The ACC resulted of a deep analysis conducted by the General Superintendence about the Brazilian banking market which verified the existence of competition impacts, pointing to low competition between the banks. During the initial phase of the investigation, the authority aimed at verifying if the acquisition of Citibank would increase these problems, reducing competition in the sector.
In its analysis, the Superintendence considered several services provided by the banks, such as cash deposits and time deposits, provision of credit to consumer and credit card, among others, to evaluate the overlapping between the parties involved in the transaction. The Superintendence verified that the market presents various competitive problems, such as low portability, high bank spread and a high number of complaints concerning the quality of services.
In addition, the opinion raised concerns regarding the frequency of acquisitions made by Itaú in the financial market as a whole, increasing its market share in the markets in which it already operates, as well as the services portfolio offered by its economic group.
However, it was also noticed that Citibank has a reduced market share in the market, which could limit the Itaú potential to increase its market power. The Superintendence verified that, although the presence of Citibank in the country has more than a hundred years, the institution has only 1% of assets and total deposits – which highlights its conservative profile in competitive terms.
Considering the potential competitive problems identified, the parties agreed to sign a Merger Control Agreement with CADE, in order to obtain the transaction approval.

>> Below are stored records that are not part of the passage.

(** The walk leaves a group after [cur]: [l] is past what the group can hold. *)
Definition beyond c tr (cur l : AbsoluteLocation) : Prop :=
  forall r, groups tr !! group l = Some r -> exists g, theGroups c !! r = Some g /\ group_max_ok g /\
    maxCachedObject g < object l /\ (endOfGroup g = true \/ maxCachedObject g < object cur).

Lemma beyond_not_cached c tr cur l : beyond c tr cur l -> not_cached c tr l.
Proof.
  intros Hb r g e Hr Hg He. destruct (Hb r Hr) as (g' & Hg' & [_ Hm] & Hlt & _).
  assert (g' = g) as -> by congruence. destruct (ce_complete e) eqn:Ec; [|done]. specialize (Hm _ _ He Ec). lia.
Qed.

(** The end of a group that is not the last of the range. *)
Lemma findGroupEnd_inner i c tr gid cached :
  theTracks c !! it_track i = Some tr -> (gid =? group (it_maxLocation i)) = false ->
  (forall r, groups tr !! gid = Some r -> exists g, theGroups c !! r = Some g) ->
  (cached.1 = gid -> cached.2 = groups tr !! gid) ->
  exists cached', findGroupEndMaybe i gid cached c = Some ((
    (match groups tr !! gid with
     | Some r => (fun g => knownGroupEnd (gid =? group (it_minLocation i)) (isDescending i) g) <$> theGroups c !! r
     | None => None
     end), cached'), c) /\ cached'.2 = groups tr !! cached'.1.
Proof.
  intros Ht Hl Hgs Hfr. unfold findGroupEndMaybe. rewrite Hl.
  rewrite (mbind_some _ _ _ _ _ (getTrack_lookup c _ tr Ht)).
  set (cached' := if negb (cached.1 =? gid) then (gid, groups tr !! gid) else cached).
  assert (Hptr : cached'.2 = groups tr !! gid).
  { unfold cached'. destruct (cached.1 =? gid) eqn:E; simpl; [|done]. apply Hfr. lia. }
  assert (Hid : cached'.1 = gid) by (unfold cached'; destruct (cached.1 =? gid) eqn:E; simpl; [lia|done]).
  exists cached'. rewrite Hid. split; [|done].
  clearbody cached'. rewrite Hptr. destruct (groups tr !! gid) as [r|] eqn:Er; [|done].
  destruct (Hgs r) as [g Hg]; [done|].
  assert (Hrun : getGroup r c = Some (g, c)) by (unfold getGroup, mbind, M_bind, get, deref; simpl; by rewrite Hg).
  by rewrite (mbind_some _ _ _ _ _ Hrun), Hg.
Qed.

Lemma knownGroupEnd_asc isFirst g :
  group_max_ok g -> maxCachedObject g <= knownGroupEnd isFirst false g <= object kLocationMax /\
    (endOfGroup g = true \/ maxCachedObject g < knownGroupEnd isFirst false g \/
     knownGroupEnd isFirst false g = object kLocationMax).
Proof. intros [Hm _]. unfold knownGroupEnd. rewrite andb_false_r. repeat case_test; lia. Qed.

Lemma advanceOne_asc i c tr :
  theTracks c !! it_track i = Some tr -> isDescending i = false -> it_isValid i = true ->
  loc_ok (it_current i) -> loc_ok (it_end i) -> it_end i = it_maxLocation i ->
  loc_lt (it_current i) (it_end i) -> iter_ok c tr i ->
  exists cur cached, it_advanceOne i c = Some (set_it_current cur (set_it_cachedGroup cached i), c) /\
    (cached.1 <> group kLocationMax -> cached.2 = groups tr !! cached.1) /\
    loc_ok cur /\ loc_lt (it_current i) cur /\ loc_le cur (it_end i) /\
    forall l, loc_ok l -> loc_lt (it_current i) l -> loc_lt l cur ->
      group l = group (it_current i) /\ beyond c tr (it_current i) l.
Proof.
  intros Ht Ho Hv Hc He Hmax Hlt [Hgs Hfr]. pose proof kLocationMax_range as Hk.
  unfold it_advanceOne. rewrite Hv. simpl.
  replace (loc_eqb (it_current i) (it_end i)) with false by (clear -Hlt; loc_lia).
  destruct (group (it_current i) =? group (it_maxLocation i)) eqn:Eg.
  { unfold findGroupEndMaybe. rewrite Ho, Eg. erewrite mbind_some by done. simpl.
    replace (object (it_current i) <? object (it_maxLocation i)) with true
      by (rewrite <- Hmax in *; clear -Hlt Eg; loc_lia).
    eexists _, _. split; [done|]. split; [exact Hfr|]. rewrite <- Hmax in Eg. split_and!.
    - clear -Hc He Hlt Eg Hk. loc_lia.
    - clear. loc_lia.
    - clear -Hlt Eg. loc_lia.
    - intros l _ H1 H2. exfalso. clear -H1 H2. loc_lia. }
  destruct (findGroupEnd_inner i c tr (group (it_current i)) (it_cachedGroupId i, it_cachedGroupPtr i) Ht Eg) as
    (cached & Hrun & Hcached).
  { intros r Hr; destruct (Hgs _ _ Hr) as (g & ? & _); eauto. }
  { simpl. intros Heq. rewrite <- Heq. apply Hfr. rewrite Heq. rewrite <- Hmax in *.
    clear -Hc He Hlt Eg. loc_lia. }
  rewrite (mbind_some _ _ _ _ _ Hrun). clear Hrun Hfr. simpl.
  change (isDescending (set_it_cachedGroup cached i)) with (isDescending i). rewrite Ho.
  rewrite <- Hmax in Eg.
  destruct (groups tr !! group (it_current i)) as [r|] eqn:Er.
  2: { eexists _, _. split; [done|]. split; [done|].
       split_and!; [clear -Hc He Hlt Eg Hk; loc_lia|clear; loc_lia|clear -Hc He Hlt Eg; loc_lia|].
       intros l Hl Hl1 Hl2. assert (group l = group (it_current i)) as El by (clear -Hl Hl1 Hl2; loc_lia).
       split; [done|]. intros r' Hr'. congruence. }
  destruct (Hgs _ _ Er) as (g & Hg & Hm). rewrite Hg. simpl.
  pose proof (knownGroupEnd_asc (group (it_current i) =? group (it_minLocation i)) g Hm) as [Hend Hopen].
  set (e := knownGroupEnd _ _ g) in *. destruct (object (it_current i) <? e) eqn:Elt; (eexists _, _; split; [done|]; split; [done|]).
  - split_and!; [clear -Hc Hend Elt; loc_lia|clear; loc_lia|clear -Hlt Eg; loc_lia|].
    intros l _ H1 H2. exfalso. clear -H1 H2. loc_lia.
  - split_and!; [clear -Hc He Hlt Eg Hk; loc_lia|clear; loc_lia|clear -Hc He Hlt Eg; loc_lia|].
    intros l Hl Hl1 Hl2.
    assert (group l = group (it_current i)) as El by (clear -Hl Hl1 Hl2; loc_lia).
    split; [done|]. intros r' Hr'. assert (r' = r) as -> by congruence. exists g.
    assert (object (it_current i) < object l) by (clear -Hl1 El; loc_lia).
    split_and!; [done|done|lia|]. destruct (endOfGroup g); [by left|right].
    destruct Hopen as [?|Hopen]; [done|]. destruct Hl as [_ Hl]. lia.
Qed.

Lemma next_asc_run i c tr :
  theTracks c !! it_track i = Some tr -> isDescending i = false -> it_isValid i = true ->
  loc_ok (it_current i) -> loc_ok (it_end i) -> it_end i = it_maxLocation i ->
  loc_lt (it_current i) (it_end i) -> iter_ok c tr i ->
  exists cur cached, let i' := set_it_current cur (set_it_cachedGroup cached i) in
    it_next i c = Some (i', c) /\ iter_ok c tr i' /\ loc_ok cur /\
    loc_lt (it_current i) cur /\ loc_le cur (it_end i) /\
    (iset_contains (gaps tr) cur = true -> cur = it_end i) /\
    forall l, loc_ok l -> loc_lt (it_current i) l -> loc_lt l cur ->
      iset_contains (gaps tr) l = true \/ (group l = group (it_current i) /\ beyond c tr (it_current i) l).
Proof.
  intros Ht Ho Hv Hc He Hmax Hlt Hok. unfold it_next. rewrite Hv. simpl.
  destruct (advanceOne_asc i c tr Ht Ho Hv Hc He Hmax Hlt Hok) as (cur & cached & H1 & Hfr & H2 & H3 & H4 & H5).
  rewrite (mbind_some _ _ _ _ _ H1). set (i1 := set_it_current cur (set_it_cachedGroup cached i)).
  destruct (skipGaps_asc_run i1 c tr) as (cur2 & G1 & G2 & G3 & G4 & G5 & G6); try done.
  exists cur2, cached. split; [exact G1|]. split; [by constructor; [apply Hok|]|]. simpl in *.
  split_and!; try done; [clear -H3 G3; loc_lia|destruct G5; congruence|].
  intros l Hl Hl1 Hl2. destruct (loc_ltb l cur) eqn:E.
  - right. apply H5; [done|done|by apply loc_ltb_spec].
  - left. apply G6; [done|by apply loc_ltb_false|done].
Qed.

(** (C36) Ascending order, [next]: inside the range it always moves forward and
    never past the end, so a walk terminates; and every position it steps over
    is a known gap or holds no complete object. *)
Theorem next_asc_complete i c tr :
  theTracks c !! it_track i = Some tr -> isDescending i = false -> it_isValid i = true ->
  loc_ok (it_current i) -> loc_ok (it_end i) -> it_end i = it_maxLocation i ->
  loc_lt (it_current i) (it_end i) -> iter_ok c tr i ->
  exists i', it_next i c = Some (i', c) /\ it_isValid i' = true /\ it_end i' = it_end i /\
    loc_lt (it_current i) (it_current i') /\ loc_le (it_current i') (it_end i') /\
    forall l, loc_ok l -> loc_lt (it_current i) l -> loc_lt l (it_current i') ->
      iset_contains (gaps tr) l = true \/ not_cached c tr l.
Proof.
  intros Ht Ho Hv Hc He Hmax Hlt Hok.
  destruct (next_asc_run i c tr Ht Ho Hv Hc He Hmax Hlt Hok) as (cur & cached & H1 & _ & _ & H3 & H4 & _ & H5).
  eexists. split; [exact H1|]. split_and!; try done.
  intros l Hl H1' H2'. destruct (H5 l Hl H1' H2') as [?|[_ Hb]]; [by left|right]. by eapply beyond_not_cached.
Qed.
End ascending.

(** ** Descending order *)
Section descending.
Context `{LL : LocationLaws} `{!IntervalSetApi} `{IL : !IntervalSetLaws} `{EA : ExtensionsApi}.
Implicit Types (c : MoqxCache) (i : FetchRangeIterator).

(** The gap intervals that do not start after [l]. *)
Definition gaps_to (s : ISet) (l : AbsoluteLocation) : list interval :=
  List.filter (fun iv => loc_leb iv.1 l) (iset_intervals s).

(** Where a descending iterator goes from a gap: always to a lower group. *)
Lemma computeDescendingAfterGap_lower cur a mn x :
  loc_le a cur -> computeDescendingAfterGap cur a mn = Some x ->
  group x < group cur /\
  (loc_lt x a \/ (group x = group mn /\ group x = group a /\ object x = object mn)).
Proof.
  intros Ha. unfold computeDescendingAfterGap. rewrite prevGroup_spec.
  destruct ((0 <? object a) && negb (group a =? group cur)) eqn:E.
  - intros [= <-]. destruct (group a =? group mn) eqn:Em; simpl; clear -Ha E Em; loc_lia.
  - destruct (0 <? group a) eqn:Ea; [|done]. simpl. intros [= <-].
    destruct (group a - 1 =? group mn) eqn:Em; simpl; clear -Ha E Em Ea; loc_lia.
Qed.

The terms negotiated aim to eliminate the risks of harm to Citibank’s clients and benefit Itaú’s clients through the adoption of measures which could raise the quality services provided by the institution.
The ACC was established targeting four main areas: Communication and transparency; training programs; quality Indicators; and compliance. These topics encompass a package of measures to be adopted by Itaú, including the improvement of indicators concerning salary account portability, credit operations and quality, diffusion of information about positive register, training and the establishment of a competition compliance program. All these measures have quantifiable indexes, which will be monitored. If the deal is concluded, the non-compliance with the obligations agreed will result in the imposition of fines by CADE.
The transaction is now under the analysis of CADE’s Tribunal, which is responsible for issuing the final decision. The Tribunal can either accept the recommendations of the General Superintendence or adopt other measures provided by the Law 12.529/11.
The merger was notified in March 2017 and CADE has 240 days, which can be extended for more 90 days, to review and issue a decision on the case.
Proceedings’ distribution session
On 12 July, CADE also carried out the 145ª Proceeding’s distribution session in order to distribute randomly the proceeding under analysis to a reporting commissioner.
The merger regarding the acquisition of Citibank by Itaú was assigned to Commissioner Paulo Burnier.